Flatt wrote in Physics Today, “Pairing the h and s indices would highlight the degree of self-promotion and help dampen the incentive to excessively self-cite. We would be able for the first time to see clearly how much the different scientific fields are resorting to self-citing, thereby making excessive behaviour more identifiable, explainable and accountable.”

According to Nature, Flatt has already received a grant to collate data for the s-index. “It’s never been about criminalising self-citations,” he told the journal, adding that when academics promote themselves using the h-index, the s-index could be used to provide useful context.

Problems with citation metrics in India

Veltech University, Vaidyanathan’s institute, received the highest score for citations in Asia. However, as Vyasa Shastry, a materials engineer, wrote in The Wire in 2017, the data that helped it achieve this score was not available. “It also pays to remember – even when the underlying data is accurate – that rankings are subjective and bibliometric measures like citations have their own nuances,” Shastry added.

The University Grants Commission and the All India Council for Technical Education use JIF to appoint and promote teachers. The UGC’s Academic Performance Indicator (API) score also accords more points to teachers who published papers in journals with a higher JIF.

Reporting on the flaws of the JIF, The Wire noted in 2018 that it “fluctuates erratically from year to year because of the two-year window. It favours certain journals and disciplines. It doesn’t take into account any kind of field-normalisation. It doesn’t predict citations. And it suffers from a creeping inflation.”

In another instance, Shreya Ghosh, a neuroscientist, wrote in IndiaBioscience that using publication metrics to gauge scientific merit may weigh heavily on younger graduate students who “feel the pressure to publish in high-impact journals”.

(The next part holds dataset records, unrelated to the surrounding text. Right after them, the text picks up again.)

(** The rounds of the division on a buffer that continues after the
    [2 N] words of the dividend. *)
Lemma moduu_rounds_tail a t :
  length a = (2 * N)%nat -> words a = true ->
  forall k, (k <= N)%nat ->
  exists r,
    Nat.iter (S k) (moduu_body N b) (a ++ t, N, false)
      = (take (N - k) a ++ r ++ replicate k 0 ++ t, (N - S k)%nat,
         negb (rd r (N - 1) =? 0)) /\
    length r = N /\ words r = true /\
    val r = val (drop (N - k) a) mod val b.
Proof.
  intros La Wa.
  destruct (divisor_bounds N N_range b b_length b_words b_normalized) as (Hb & Hb2 & Hb1).
  induction k as [|k IH]; intros Hk.
  - rewrite Nat.sub_0_r. cbn [Nat.iter nat_rect].
    destruct (moduu_body_clear N N_range b b_length b_words b_normalized
                (take N a) (drop N a) t)
      as (d' & E & Ld & Wd & Vd);
      [rewrite length_drop; lia | apply words_drop, Wa |].
    replace (take N a ++ drop N a ++ t) with (a ++ t) in E
      by (rewrite app_assoc, take_drop; reflexivity).
    rewrite length_take in E. replace (N `min` length a)%nat with N in E by lia.
    exists d'. rewrite E. split; [f_equal; f_equal; lia|].
    repeat split; assumption.
  - destruct IH as (r & E & Lr & Wr & Vr); [lia|].
    rewrite Nat.iter_succ, E. clear E.
    set (i := (N - S k)%nat) in *.
    assert (Hi : (i < length a)%nat) by lia.
    replace (N - k)%nat with (S i) in * by lia.
    rewrite take_rd by assumption. rewrite (drop_rd a i) by assumption.
    pose proof (words_rd a i Wa) as Hx. set (x := rd a i) in *. clearbody x.
    assert (Lp : length (take i a) = i) by (rewrite length_take; lia).
    pose proof (Z.mod_pos_bound (val (drop (S i) a)) (val b) ltac:(lia)) as Hm.
    rewrite <- Vr in Hm. simpl val. rewrite <- mod_shift_in, <- Vr by lia.
    assert (Ep : (N - S (S k))%nat = pred (length (take i a))) by (rewrite Lp; lia).
    rewrite Ep. clear Ep.
    destruct (Z.eqb_spec (rd r (N - 1)) 0) as [E0|E0]; cbn [negb].
    + destruct (snoc_inv r (N - 1)) as (r0 & z & Er & L0); [lia|].
      rewrite Er, <- L0, rd_last in E0. subst z.
      pose proof Wr as W. rewrite Er in W. apply words_app in W as [W0 _].
      destruct (moduu_body_clear N N_range b b_length b_words b_normalized
                  (take i a) (x :: r0) (replicate (S k) 0 ++ t))
        as (d' & E & Ld & Wd & Vd);
        [simpl; lia | apply words_cons; split; assumption |].
      replace ((take i a ++ [x]) ++ r ++ replicate k 0 ++ t, i, false)
        with (take i a ++ (x :: r0) ++ replicate (S k) 0 ++ t, length (take i a), false)
        by (rewrite Lp, Er, <- !app_assoc; reflexivity).
      rewrite E. exists d'. repeat split; try assumption.
      rewrite Vd, Er, val_app. simpl val. f_equal. lia.
    + destruct (moduu_body_set N N_range b b_length b_words b_normalized
                  (take i a) (x :: r) (replicate k 0 ++ t))
        as (w' & E & Lw & Ww & Vw);
        [simpl; lia | apply words_cons; split; assumption | simpl val; lia |].
      replace ((take i a ++ [x]) ++ r ++ replicate k 0 ++ t, i, true)
        with (take i a ++ (x :: r) ++ replicate k 0 ++ t, length (take i a), true)
        by (rewrite Lp, <- !app_assoc; reflexivity).
      rewrite E. clear E.
      destruct (snoc_inv w' N Lw) as (r' & z & -> & Lr').
      apply words_app in Ww as [Wr' Wz]. apply words_cons in Wz as [Hz _].
      pose proof (val_bound r' Wr') as Br. rewrite Lr' in Br.
      pose proof (Z.mod_pos_bound (val (x :: r)) (val b) ltac:(lia)) as Hm'.
      rewrite <- Vw, val_app, Lr' in Hm'. simpl val in Hm'.
      assert (z = 0) by nia. subst z.
      rewrite val_app, Lr' in Vw. simpl val in Vw.
      exists r'. rewrite rd_app_l by lia. rewrite <- (app_assoc r').
      repeat split; try assumption. lia.
Qed.

End ReduceTail.

(** X12. Reducing twice is reducing once: [mpi_moduu] applied to its own
    result leaves the buffer as it is. *)
Theorem mpi_moduu_idempotent (N : nat) (a b : list Z) :
  (1 <= N <= 255)%nat -> number (2 * N) a = true -> number N b = true ->
  normalized N b = true ->
  mpi_moduu N (mpi_moduu N a b) b = mpi_moduu N a b.
Proof.
  intros HN [La Wa]%number_iff [Lb Wb]%number_iff Hn.
  destruct (mpi_moduu_spec N HN b Lb Wb Hn a La Wa) as (r & E & Lr & Wr & Vr).
  destruct (divisor_bounds N HN b Lb Wb Hn) as (Hb & _).
  rewrite E.
  destruct (mpi_moduu_spec N HN b Lb Wb Hn (r ++ replicate N 0))
    as (r2 & E2 & Lr2 & Wr2 & Vr2).
  - rewrite length_app, length_replicate. lia.
  - apply words_app. split; [assumption | apply words_replicate].
  - rewrite E2. f_equal. apply val_inj; [lia | assumption | assumption |].
    rewrite Vr2, val_app, val_replicate, Z.mul_0_r, Z.add_0_r, Vr.
    apply Z.mod_mod. lia.
Qed.

Lemma example_moduu_idempotent :
  mpi_moduu 2 (mpi_moduu 2 [12345; 6789; 1011; 65535] [1213; 32768]) [1213; 32768]
    = mpi_moduu 2 [12345; 6789; 1011; 65535] [1213; 32768].
Proof.
  apply (mpi_moduu_idempotent 2 [12345; 6789; 1011; 65535] [1213; 32768]);
    [lia | reflexivity | reflexivity | reflexivity].
Defined.

(** X13. [mpi_moduu] writes only the [2 N] words of the dividend: whatever
    follows them in the buffer is still there afterwards. *)
Theorem mpi_moduu_tail (N : nat) (a t b : list Z) :
  (1 <= N <= 255)%nat -> number (2 * N) a = true -> number N b = true ->
  normalized N b = true ->
  mpi_moduu N (a ++ t) b = mpi_moduu N a b ++ t.
Proof.
  intros HN [La Wa]%number_iff [Lb Wb]%number_iff Hn.
  destruct (mpi_moduu_spec N HN b Lb Wb Hn a La Wa) as (r & E & Lr & Wr & Vr).
  rewrite E. unfold mpi_moduu. rewrite loop_count_u8_succ by assumption.
  destruct (moduu_rounds_tail N HN b Lb Wb Hn a t La Wa N) as (r' & E' & Lr' & Wr' & Vr');
    [lia|].
  rewrite E', Nat.sub_diag in *. rewrite take_0. rewrite drop_0 in Vr'.
  cbn [fst app]. rewrite <- app_assoc.
  f_equal. apply val_inj; [lia | assumption | assumption | lia].
Qed.

Lemma example_moduu_tail :
  mpi_moduu 2 ([12345; 6789; 1011; 65535] ++ [7; 8]) [1213; 32768]
    = mpi_moduu 2 [12345; 6789; 1011; 65535] [1213; 32768] ++ [7; 8].
Proof.
  apply (mpi_moduu_tail 2 [12345; 6789; 1011; 65535] [7; 8] [1213; 32768]);
    [lia | reflexivity | reflexivity | reflexivity].
Defined.



(** ** Modular multiplication and the exponentiation *)

Lemma pow_mod_congr a b e n :
  0 < n -> a mod n = b mod n -> a ^ e mod n = b ^ e mod n.
Proof.
  intros Hn H. rewrite (Zpower_mod a e n), (Zpower_mod b e n), H by assumption.
  reflexivity.
Qed.

Lemma pow_mul_mod a b e n :
  0 < n -> (a * b) ^ e mod n = ((a ^ e mod n) * (b ^ e mod n)) mod n.
Proof. intros Hn. rewrite Z.pow_mul_l. apply Z.mul_mod. lia. Qed.

Lemma pow_minus_one n e :
  1 < n -> (-1) ^ e = -1 -> (n - 1) ^ e mod n = n - 1.
Proof.
  intros Hn He.
  assert (E : (n - 1) mod n = (-1) mod n).
  { rewrite Z.mod_small by lia. apply Z.mod_unique_pos with (q := -1); lia. }
  rewrite (pow_mod_congr (n - 1) (-1) e n) by (lia || exact E).
  rewrite He. symmetry. apply Z.mod_unique_pos with (q := -1); lia.
Qed.

(** X15. A call of [mpi_muluu] into a [2 N]-word buffer followed by
    [mpi_moduu] on that buffer is a modular multiplication: the low [N]
    words hold [x * y mod n], the upper [N] words are zero, and nothing of
    what the buffer held before survives. *)
Theorem mpi_mulmod (N : nat) (c x y n : list Z) :
  (2 <= N <= 255)%nat -> length c = (2 * N)%nat ->
  number N x = true -> number N y = true ->
  number N n = true -> normalized N n = true ->
  let r := mpi_moduu N (mpi_muluu N c x y) n in
  number N (take N r) = true /\
  val (take N r) = (val x * val y) mod val n /\
  drop N r = replicate N 0.
Proof.
  intros HN Lc [Lx Wx]%number_iff [Ly Wy]%number_iff [Ln Wn]%number_iff Hn r. subst r.
  destruct (mul_then_mod N HN n Ln Wn Hn c x y Lc Lx Ly Wx Wy) as (r & E & Lr & Wr & Vr).
  rewrite E, take_app_length', drop_app_length' by (symmetry; exact Lr).
  split; [apply number_intro; assumption|]. split; [exact Vr | reflexivity].
Qed.

Lemma example_mulmod :
  let r := mpi_moduu 2 (mpi_muluu 2 [9; 9; 9; 9] [12345; 6789] [1213; 21415]) [211; 40000] in
  number 2 (take 2 r) = true /\
  val (take 2 r) = (val [12345; 6789] * val [1213; 21415]) mod val [211; 40000] /\
  drop 2 r = replicate 2 0.
Proof.
  apply (mpi_mulmod 2 [9; 9; 9; 9] [12345; 6789] [1213; 21415] [211; 40000]);
    [lia | reflexivity | reflexivity | reflexivity | reflexivity | reflexivity].
Defined.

These problems, and the other concerns that evaluating applicants for positions depended too much on citation metrics, prompted the Indian National Science Academy to release a policy statement in June 2018 recommending that “research should be evaluated on the basis of what is published rather than where it is published”. Since it may be impossible for hiring, granting and awarding committees to undertake an in-depth analysis of the scientific merit of every single publication by any particular candidate, the statement suggests that a researcher should be allowed to select their five “best” papers, which may then be classified by an expert committee as being “confirmatory “, “incremental” or “path-breaking” in nature.